[Stored data]
------------------------------------------------

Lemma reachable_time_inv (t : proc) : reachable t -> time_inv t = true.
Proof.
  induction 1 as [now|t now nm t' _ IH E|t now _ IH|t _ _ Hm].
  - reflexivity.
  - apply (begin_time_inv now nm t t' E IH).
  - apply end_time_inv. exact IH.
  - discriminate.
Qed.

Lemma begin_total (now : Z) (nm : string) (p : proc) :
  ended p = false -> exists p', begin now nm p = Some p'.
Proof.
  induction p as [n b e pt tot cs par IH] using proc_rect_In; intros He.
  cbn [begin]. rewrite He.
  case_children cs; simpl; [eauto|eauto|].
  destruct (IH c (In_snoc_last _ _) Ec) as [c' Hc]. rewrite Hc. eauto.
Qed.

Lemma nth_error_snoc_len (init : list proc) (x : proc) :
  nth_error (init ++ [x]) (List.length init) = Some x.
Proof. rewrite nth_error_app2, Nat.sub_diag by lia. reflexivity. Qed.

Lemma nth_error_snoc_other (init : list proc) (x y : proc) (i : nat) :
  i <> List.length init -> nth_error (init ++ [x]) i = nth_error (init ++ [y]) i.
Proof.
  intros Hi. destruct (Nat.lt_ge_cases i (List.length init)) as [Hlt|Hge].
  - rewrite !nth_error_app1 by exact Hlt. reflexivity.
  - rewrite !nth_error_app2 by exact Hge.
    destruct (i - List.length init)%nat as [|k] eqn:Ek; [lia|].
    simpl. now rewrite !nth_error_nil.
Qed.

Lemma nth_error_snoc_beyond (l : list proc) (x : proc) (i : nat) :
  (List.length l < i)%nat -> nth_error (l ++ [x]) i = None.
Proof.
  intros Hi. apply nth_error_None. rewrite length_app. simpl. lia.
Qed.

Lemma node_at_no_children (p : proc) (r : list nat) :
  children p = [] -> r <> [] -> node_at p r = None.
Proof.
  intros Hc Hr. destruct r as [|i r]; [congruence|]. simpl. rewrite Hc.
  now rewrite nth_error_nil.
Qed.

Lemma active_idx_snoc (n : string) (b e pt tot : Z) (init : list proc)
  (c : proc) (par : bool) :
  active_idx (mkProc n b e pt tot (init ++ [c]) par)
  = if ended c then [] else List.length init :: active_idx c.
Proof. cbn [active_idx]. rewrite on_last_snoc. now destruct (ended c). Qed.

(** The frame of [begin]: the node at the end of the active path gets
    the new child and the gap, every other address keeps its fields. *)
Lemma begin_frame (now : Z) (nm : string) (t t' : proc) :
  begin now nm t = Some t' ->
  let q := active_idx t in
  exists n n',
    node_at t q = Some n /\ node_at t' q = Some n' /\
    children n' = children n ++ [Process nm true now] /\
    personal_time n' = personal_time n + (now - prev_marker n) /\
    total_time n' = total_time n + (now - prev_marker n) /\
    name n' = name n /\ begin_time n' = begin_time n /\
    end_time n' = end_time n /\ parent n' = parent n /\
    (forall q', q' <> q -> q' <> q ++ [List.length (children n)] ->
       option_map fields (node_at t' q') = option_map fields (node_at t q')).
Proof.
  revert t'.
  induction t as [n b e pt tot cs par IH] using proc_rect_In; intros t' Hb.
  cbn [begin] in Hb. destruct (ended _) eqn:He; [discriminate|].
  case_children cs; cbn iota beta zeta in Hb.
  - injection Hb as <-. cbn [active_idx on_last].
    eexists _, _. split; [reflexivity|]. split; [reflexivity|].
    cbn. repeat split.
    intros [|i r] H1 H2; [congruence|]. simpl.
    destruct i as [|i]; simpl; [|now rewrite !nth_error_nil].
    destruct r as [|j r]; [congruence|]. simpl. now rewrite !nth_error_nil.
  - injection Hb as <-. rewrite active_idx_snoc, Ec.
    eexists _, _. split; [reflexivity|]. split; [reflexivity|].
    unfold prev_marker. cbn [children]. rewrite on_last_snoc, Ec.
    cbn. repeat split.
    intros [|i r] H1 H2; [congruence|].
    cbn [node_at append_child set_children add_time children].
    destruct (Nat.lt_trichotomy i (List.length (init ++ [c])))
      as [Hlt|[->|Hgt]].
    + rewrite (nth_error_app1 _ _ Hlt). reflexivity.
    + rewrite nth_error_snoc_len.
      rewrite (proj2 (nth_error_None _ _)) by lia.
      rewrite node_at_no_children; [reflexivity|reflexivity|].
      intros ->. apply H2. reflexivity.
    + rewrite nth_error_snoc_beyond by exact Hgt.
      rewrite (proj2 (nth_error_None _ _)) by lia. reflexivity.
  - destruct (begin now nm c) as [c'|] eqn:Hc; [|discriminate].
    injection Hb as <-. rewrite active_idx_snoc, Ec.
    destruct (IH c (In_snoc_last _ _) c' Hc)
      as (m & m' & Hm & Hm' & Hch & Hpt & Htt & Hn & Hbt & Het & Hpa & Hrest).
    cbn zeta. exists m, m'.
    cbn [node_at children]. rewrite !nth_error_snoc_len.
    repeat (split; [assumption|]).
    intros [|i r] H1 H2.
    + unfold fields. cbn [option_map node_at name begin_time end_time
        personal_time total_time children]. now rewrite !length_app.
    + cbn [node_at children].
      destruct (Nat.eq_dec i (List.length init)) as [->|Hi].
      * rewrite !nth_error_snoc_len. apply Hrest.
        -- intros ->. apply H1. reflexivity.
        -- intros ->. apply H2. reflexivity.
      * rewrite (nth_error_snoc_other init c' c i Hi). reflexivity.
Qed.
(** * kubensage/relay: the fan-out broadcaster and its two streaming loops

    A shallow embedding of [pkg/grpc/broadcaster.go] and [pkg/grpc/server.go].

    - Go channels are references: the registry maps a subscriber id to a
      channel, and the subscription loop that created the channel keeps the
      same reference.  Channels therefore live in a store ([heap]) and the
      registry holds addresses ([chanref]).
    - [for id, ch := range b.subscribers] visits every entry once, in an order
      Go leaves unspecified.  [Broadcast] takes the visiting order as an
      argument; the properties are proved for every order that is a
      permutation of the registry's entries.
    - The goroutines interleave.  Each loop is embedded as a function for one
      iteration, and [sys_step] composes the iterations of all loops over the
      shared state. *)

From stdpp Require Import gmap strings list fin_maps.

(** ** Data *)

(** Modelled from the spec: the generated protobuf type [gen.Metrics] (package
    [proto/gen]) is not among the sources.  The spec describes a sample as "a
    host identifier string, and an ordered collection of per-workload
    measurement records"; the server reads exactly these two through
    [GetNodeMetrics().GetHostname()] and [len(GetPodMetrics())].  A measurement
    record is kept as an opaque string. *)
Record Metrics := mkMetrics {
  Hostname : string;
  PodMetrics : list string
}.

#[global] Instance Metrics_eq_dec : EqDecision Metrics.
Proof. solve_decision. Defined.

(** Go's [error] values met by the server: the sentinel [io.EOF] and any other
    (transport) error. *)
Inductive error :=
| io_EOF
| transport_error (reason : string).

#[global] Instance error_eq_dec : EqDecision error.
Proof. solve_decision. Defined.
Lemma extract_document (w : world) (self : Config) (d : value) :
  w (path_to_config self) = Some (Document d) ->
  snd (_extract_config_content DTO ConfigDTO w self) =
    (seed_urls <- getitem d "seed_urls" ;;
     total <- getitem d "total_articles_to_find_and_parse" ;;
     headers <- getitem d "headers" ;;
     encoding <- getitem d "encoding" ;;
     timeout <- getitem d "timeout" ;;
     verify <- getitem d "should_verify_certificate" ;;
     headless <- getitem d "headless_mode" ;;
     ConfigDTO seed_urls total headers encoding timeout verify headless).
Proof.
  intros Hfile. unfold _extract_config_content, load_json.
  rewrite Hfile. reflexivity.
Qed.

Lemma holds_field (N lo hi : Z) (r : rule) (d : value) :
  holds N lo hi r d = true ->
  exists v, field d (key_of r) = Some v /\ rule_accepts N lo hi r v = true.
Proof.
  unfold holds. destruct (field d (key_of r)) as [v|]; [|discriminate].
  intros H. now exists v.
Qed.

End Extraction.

------------------------------------------------

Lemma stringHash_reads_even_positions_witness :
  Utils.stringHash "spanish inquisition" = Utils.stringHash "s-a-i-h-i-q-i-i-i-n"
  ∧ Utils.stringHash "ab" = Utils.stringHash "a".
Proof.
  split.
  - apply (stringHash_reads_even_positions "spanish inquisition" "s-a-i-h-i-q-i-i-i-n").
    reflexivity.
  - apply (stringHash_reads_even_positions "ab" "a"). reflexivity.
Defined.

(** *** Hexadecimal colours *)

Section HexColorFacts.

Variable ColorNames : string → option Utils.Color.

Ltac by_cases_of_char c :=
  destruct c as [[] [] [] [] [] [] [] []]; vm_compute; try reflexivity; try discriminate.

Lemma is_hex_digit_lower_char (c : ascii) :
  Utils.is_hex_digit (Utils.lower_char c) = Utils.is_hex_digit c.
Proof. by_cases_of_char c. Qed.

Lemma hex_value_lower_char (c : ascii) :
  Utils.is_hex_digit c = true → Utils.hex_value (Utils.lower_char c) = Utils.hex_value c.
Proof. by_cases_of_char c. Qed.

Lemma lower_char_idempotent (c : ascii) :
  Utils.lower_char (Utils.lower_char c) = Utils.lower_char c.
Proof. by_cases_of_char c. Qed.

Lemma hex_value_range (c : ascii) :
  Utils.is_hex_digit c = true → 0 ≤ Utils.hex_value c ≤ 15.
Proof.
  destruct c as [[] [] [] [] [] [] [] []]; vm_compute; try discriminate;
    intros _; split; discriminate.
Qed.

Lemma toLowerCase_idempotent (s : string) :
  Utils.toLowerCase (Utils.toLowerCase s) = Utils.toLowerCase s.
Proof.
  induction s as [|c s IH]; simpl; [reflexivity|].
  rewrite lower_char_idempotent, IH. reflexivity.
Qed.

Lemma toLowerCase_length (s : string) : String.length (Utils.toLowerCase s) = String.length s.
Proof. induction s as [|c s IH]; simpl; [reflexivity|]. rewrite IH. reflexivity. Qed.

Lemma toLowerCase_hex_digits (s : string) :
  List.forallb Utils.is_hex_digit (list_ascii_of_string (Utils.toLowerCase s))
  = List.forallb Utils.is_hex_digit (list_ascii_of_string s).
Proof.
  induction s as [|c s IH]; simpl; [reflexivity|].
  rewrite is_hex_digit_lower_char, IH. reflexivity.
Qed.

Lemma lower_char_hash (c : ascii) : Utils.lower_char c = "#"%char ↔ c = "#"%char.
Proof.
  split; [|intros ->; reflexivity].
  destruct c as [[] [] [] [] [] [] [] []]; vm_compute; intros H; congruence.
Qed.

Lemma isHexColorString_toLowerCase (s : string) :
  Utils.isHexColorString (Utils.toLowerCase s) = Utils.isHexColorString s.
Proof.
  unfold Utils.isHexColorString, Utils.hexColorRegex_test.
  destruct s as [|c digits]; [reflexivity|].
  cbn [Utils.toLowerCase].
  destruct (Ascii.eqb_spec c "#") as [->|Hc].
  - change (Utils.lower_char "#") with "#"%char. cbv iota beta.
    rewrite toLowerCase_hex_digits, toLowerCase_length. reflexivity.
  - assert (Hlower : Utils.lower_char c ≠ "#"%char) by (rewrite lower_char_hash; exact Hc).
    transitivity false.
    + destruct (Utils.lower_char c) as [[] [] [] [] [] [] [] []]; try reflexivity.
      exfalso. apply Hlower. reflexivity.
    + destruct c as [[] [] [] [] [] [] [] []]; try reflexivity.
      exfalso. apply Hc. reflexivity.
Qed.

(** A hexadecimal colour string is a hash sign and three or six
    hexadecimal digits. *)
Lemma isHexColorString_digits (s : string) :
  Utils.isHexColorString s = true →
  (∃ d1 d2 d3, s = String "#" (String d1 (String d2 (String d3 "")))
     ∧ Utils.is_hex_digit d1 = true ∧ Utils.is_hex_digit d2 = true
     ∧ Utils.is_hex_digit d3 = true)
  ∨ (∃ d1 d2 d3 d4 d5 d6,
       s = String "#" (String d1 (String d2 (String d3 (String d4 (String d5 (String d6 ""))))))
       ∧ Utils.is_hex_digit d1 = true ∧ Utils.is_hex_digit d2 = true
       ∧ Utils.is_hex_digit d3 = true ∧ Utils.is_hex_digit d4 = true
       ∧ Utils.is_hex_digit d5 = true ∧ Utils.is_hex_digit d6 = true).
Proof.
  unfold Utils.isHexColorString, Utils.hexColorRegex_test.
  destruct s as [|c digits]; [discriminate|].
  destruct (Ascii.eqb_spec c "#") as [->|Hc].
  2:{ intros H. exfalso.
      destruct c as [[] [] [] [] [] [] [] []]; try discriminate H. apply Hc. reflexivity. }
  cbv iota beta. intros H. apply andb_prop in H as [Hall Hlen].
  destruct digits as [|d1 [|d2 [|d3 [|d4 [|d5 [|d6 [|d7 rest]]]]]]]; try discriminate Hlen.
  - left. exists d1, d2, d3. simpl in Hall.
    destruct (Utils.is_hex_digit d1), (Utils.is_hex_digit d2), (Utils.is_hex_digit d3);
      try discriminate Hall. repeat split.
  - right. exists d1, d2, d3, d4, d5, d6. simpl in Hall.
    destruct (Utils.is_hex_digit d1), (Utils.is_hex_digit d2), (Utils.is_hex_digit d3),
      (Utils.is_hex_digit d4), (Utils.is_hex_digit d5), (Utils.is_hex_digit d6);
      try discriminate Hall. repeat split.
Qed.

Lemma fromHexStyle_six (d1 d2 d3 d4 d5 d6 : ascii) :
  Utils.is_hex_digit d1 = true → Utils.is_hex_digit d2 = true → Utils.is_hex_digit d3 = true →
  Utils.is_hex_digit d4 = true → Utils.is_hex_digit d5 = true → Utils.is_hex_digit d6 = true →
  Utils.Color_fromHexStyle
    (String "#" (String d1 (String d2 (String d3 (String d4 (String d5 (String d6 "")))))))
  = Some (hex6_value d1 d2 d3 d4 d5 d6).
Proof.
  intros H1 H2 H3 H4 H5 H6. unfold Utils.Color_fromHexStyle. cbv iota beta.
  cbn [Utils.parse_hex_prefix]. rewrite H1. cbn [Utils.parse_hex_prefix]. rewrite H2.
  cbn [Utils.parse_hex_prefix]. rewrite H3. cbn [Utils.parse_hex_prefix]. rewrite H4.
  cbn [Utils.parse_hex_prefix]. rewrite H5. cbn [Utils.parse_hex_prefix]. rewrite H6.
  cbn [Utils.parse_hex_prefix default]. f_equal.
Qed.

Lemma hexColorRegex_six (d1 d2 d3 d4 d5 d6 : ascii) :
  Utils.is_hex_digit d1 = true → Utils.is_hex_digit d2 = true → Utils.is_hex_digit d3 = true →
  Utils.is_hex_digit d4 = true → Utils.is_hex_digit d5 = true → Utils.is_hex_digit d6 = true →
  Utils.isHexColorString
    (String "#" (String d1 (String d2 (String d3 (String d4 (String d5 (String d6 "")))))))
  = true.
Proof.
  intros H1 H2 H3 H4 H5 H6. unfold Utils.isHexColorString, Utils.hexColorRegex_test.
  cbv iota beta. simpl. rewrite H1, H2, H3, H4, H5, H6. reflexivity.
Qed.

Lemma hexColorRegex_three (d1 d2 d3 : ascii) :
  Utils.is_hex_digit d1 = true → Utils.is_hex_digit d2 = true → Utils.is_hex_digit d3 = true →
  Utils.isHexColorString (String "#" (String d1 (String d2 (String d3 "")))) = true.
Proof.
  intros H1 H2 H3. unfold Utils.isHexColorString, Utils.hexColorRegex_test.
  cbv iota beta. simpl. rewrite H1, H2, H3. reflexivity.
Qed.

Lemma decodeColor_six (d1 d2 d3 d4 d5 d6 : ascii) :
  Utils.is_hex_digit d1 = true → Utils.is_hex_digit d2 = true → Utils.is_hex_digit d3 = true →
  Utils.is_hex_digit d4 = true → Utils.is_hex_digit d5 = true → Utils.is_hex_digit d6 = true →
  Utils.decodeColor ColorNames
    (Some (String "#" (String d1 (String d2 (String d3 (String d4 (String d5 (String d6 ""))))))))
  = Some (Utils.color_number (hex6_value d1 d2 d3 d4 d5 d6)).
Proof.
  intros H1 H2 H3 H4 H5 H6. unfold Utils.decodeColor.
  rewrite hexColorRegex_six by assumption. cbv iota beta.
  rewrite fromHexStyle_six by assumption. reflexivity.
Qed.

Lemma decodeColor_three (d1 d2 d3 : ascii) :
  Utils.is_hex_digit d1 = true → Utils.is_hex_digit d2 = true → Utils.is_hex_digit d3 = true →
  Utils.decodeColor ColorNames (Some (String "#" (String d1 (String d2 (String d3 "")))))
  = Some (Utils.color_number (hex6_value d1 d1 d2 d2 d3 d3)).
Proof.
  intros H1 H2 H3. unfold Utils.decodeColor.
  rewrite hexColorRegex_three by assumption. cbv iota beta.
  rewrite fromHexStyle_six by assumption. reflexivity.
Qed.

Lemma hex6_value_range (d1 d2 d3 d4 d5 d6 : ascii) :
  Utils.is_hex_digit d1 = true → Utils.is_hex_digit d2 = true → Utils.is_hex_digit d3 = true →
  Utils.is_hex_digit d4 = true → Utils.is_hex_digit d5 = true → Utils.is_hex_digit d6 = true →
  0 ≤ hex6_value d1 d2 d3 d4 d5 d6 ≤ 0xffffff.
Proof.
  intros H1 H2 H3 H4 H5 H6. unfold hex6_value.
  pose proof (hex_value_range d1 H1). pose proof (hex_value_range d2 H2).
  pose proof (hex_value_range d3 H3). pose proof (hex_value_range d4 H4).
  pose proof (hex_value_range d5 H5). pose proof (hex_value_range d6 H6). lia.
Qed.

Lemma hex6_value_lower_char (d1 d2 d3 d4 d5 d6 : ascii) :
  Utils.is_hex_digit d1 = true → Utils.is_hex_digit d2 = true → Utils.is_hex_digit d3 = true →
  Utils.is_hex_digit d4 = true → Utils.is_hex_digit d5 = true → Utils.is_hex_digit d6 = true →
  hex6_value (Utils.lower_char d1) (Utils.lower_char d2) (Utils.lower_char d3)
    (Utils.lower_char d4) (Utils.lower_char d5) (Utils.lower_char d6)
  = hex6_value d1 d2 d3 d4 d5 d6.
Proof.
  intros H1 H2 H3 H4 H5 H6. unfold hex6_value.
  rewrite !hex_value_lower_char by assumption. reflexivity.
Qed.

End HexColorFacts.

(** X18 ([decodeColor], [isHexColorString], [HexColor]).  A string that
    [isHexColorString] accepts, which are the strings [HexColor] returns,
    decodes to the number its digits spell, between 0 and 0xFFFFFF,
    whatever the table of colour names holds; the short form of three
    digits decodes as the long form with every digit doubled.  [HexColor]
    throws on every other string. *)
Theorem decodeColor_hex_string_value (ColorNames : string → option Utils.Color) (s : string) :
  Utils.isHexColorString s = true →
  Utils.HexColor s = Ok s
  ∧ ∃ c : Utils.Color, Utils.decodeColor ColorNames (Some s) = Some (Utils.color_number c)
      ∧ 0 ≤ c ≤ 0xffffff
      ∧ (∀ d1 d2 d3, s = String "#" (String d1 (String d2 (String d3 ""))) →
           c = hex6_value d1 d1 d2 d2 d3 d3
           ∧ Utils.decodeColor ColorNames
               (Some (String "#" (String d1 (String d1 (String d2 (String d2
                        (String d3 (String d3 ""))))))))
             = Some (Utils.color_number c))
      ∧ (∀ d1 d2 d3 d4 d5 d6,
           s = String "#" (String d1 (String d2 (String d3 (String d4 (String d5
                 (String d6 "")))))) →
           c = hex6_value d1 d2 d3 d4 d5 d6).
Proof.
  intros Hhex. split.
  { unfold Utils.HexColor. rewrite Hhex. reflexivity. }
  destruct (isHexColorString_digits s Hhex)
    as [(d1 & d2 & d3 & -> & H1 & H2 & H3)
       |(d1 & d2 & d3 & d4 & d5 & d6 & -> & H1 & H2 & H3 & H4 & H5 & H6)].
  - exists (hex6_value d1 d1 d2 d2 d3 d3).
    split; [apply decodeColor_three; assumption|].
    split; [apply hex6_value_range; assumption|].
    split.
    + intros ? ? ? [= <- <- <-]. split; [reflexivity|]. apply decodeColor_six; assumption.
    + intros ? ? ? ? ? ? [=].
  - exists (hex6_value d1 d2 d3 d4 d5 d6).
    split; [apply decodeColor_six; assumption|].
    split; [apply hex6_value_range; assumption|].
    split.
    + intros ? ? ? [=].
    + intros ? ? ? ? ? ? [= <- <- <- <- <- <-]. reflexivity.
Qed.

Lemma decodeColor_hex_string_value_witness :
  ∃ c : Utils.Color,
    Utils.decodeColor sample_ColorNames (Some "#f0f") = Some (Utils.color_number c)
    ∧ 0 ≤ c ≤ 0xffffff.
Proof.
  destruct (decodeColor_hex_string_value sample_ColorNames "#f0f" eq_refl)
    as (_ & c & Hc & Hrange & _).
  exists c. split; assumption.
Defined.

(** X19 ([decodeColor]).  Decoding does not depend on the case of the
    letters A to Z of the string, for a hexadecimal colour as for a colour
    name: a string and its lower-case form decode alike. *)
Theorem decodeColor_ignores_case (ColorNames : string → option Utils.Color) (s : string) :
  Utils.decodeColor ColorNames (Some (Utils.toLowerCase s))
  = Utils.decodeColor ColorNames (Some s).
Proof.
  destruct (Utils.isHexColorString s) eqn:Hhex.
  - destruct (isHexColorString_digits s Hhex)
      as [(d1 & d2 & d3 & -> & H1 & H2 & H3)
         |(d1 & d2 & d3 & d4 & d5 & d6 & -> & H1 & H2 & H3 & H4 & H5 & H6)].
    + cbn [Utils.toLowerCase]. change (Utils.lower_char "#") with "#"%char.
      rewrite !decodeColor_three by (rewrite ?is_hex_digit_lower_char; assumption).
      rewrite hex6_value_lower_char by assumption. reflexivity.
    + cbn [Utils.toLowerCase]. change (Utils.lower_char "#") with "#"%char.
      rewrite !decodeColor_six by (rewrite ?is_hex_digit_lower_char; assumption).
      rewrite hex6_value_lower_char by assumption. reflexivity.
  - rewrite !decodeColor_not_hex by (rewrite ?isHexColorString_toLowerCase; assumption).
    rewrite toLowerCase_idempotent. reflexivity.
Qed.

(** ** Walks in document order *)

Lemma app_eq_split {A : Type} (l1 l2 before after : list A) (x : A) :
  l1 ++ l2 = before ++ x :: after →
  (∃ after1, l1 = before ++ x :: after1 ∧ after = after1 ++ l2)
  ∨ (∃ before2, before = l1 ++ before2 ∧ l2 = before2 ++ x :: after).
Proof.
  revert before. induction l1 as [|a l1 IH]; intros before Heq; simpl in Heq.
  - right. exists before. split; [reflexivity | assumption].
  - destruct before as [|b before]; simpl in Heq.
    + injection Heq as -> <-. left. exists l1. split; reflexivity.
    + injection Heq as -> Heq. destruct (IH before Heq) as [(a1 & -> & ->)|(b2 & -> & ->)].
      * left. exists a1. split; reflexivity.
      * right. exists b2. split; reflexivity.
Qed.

------------------------------------------------

● **Brief**:
Scan the records above for the string "encoding", then copy each line where it turns up.

● **Worked solution**:
     encoding <- getitem d "encoding" ;;
     ConfigDTO seed_urls total headers encoding timeout verify headless).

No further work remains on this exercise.